Without question, the hardest part of the past decade was navigating the murky waters of the COVID pandemic. Sjostrom says that, while it was difficult, the staff learned many valuable lessons.
“It was such a shock as things were happening; it’s still strange getting back into it,” he says. “But the thing that stuck with me is we had to be a lot nimbler and more flexible. Half of our bread and butter is weddings, and it was gone.
“The most important thing was keeping our staff. We couldn’t do it without these folks,” Sjostrom adds. “They are such a huge part of why we’ve been here for 10 years.”
Prairie Street is a popular spot for social gatherings. It offers six rooms as well as the outdoor river deck. There are spaces for everything from weddings to reunions to business meetings.
While the wedding business slowly returns, the average size of wedding celebrations has decreased. With that in mind, Prairie Street has started overhauling some of its event space. For example, the Bottle House was recently renovated with new carpet, paint and lighting.
“We are currently revamping the space to focus more on higher-end formal events,” says Sjostrom.
One facet of the business that hasn’t suffered is free public events, such as Dinner on the Dock, held every Thursday night until early September. Dinner on the Dock packs in the crowds with local bands, beer and food. Sjostrom says Dinner on the Dock is what got the ball rolling for Prairie Street.
“It’s such an iconic event – it was the first idea we had as a way to use this building,” he says. “It leans into the river so heavily. You can feel the waves crashing down, see the boats coming, and people walking from the neighborhoods and other parts of the city. It’s the only public event where we open the entire dock.”
One of the regular acts to play Dinner on the Dock is Sunset Strip, a popular local ’80s tribute rock band. “We love it,” says Jill Moth, better known as “Jill Jett,” the band’s keyboard player. “They’re good to us. It’s one of my favorite places to play.”
As a tribute to the past, Prairie Street held a smaller celebration in March that featured pizza from Woodfire Pizza, a downtown neighbor.
“When we first opened the brewery, we had no food, so Woodfire came out every weekend to cook up pizza,” says Sjostrom. “We decided to re-create that event for people to come down for pizza and beer.”
Another throwback event in the works is a Hoppy Halloween celebration scheduled for October, which was the first event Prairie Street ever held.
Each week now kicks off with Dockside Live, a night of locally focused live music from 6 to 9 p.m. every Monday through Sept. 4.
If that’s not enough, new this year is Truckin’ Tuesdays.
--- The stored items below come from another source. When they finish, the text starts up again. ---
Lemma run_dpop_attempt c s :
  (run_dpop c s).1.2 = (attempt_run (dpop_attempt c) s).2 /\
  (dpop_accepted c s -> (attempt_run (dpop_attempt c) s).1 = true).
Proof.
  unfold dpop_accepted, run_dpop, attempt_run, dpop_attempt. simpl.
  unfold VerifyDPoPForToken, VerifyDPoPForResource.
  pose proof (verifyDPoP_attempt (dc_proof c) (dc_htm c) (dc_htu c) (default "" (dc_token c)) (dc_now c) s) as Hv.
  destruct (dc_proof c =? "") eqn:Hp; simpl.
  { destruct (dc_token c); simpl; (split; [done|]); by intros (r & [=]). }
  destruct (dc_token c) as [token|]; simpl in *.
  - destruct (token =? "") eqn:Ht; go_bool.
    + subst token. rewrite bool_decide_true by done. split; [done|]. by intros (r & [=]).
    + rewrite bool_decide_false by congruence. unfold eff_bind.
      destruct (verifyDPoP lib _ _ _ _ _ s) as [[[r|e] s'] w]; destruct (dpop_checks _ _ _ _ _ _) as [[jti jwk]|e']; simpl in *;
        destruct Hv as [-> Hv]; (split; [done|]); try by intros (? & [=]).
      * intros _. by apply (Hv r).
      * by destruct (Hv r).
  - unfold eff_bind.
    destruct (verifyDPoP lib _ _ _ _ _ s) as [[[r|e] s'] w]; destruct (dpop_checks _ _ _ _ _ _) as [[jti jwk]|e']; simpl in *;
      destruct Hv as [-> Hv]; (split; [done|]); try by intros (? & [=]).
    + intros _. by apply (Hv r).
    + by destruct (Hv r).
Qed.

Lemma dpop_after_attempts l : forall s, dpop_after l s = attempts_run (map dpop_attempt l) s.
Proof.
  induction l as [|c l IH]; intros s; [done|]. unfold dpop_after, attempts_run in *. simpl.
  destruct (run_dpop_attempt c s) as [-> _]. apply IH.
Qed.

(** The claims that were checked are those of the proof. *)
Lemma dpop_checks_Ok proof htm htu token now jti jwk : dpop_checks (E := E) lib proof htm htu token now = Ok (jti, jwk) ->
  exists payload, payload_of lib proof = Some payload /\ dpop_claims (E := E) lib payload htm htu token now = Ok jti.
Proof.
  unfold dpop_checks, payload_of. destruct (Split proof ".") as [|h [|p [|sig [|? ?]]]]; try done.
  intros Hc. apply res_bind_Ok in Hc as (header & _ & Hc). destruct (_ <>? _); [done|]. destruct (_ && _)%bool; [done|].
  destruct (member header "jwk") as [[| | | | |jwk']|]; try done. apply res_bind_Ok in Hc as (pub & _ & Hc).
  destruct (negb _); [done|]. apply res_bind_Ok in Hc as (payload & Hp & Hc). apply res_bind_Ok in Hc as (jti' & Hj & [= -> ->]).
  exists payload. split; [|done]. exact (segment_Ok _ _ _ _ _ Hp).
Qed.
Come hungry to Prairie Street every Tuesday through Aug. 29 to enjoy items from food trucks including 815 Taco Shell, Little Nick’s Barbecue and Sizz ‘N Fizz. “We have opening seating on the docks for a real casual dining experience offering food that you don’t normally get here,” Sjostrom says.
Prairie Street has packed in a lot of good memories during the past decade.
“In these past 10 years not only are we growing but downtown and the community around us is growing with us,” says Sjostrom. “Downtown is completely different from the day we opened our doors. People are excited whenever something new happens in downtown Rockford and we’re glad to be a part of it.”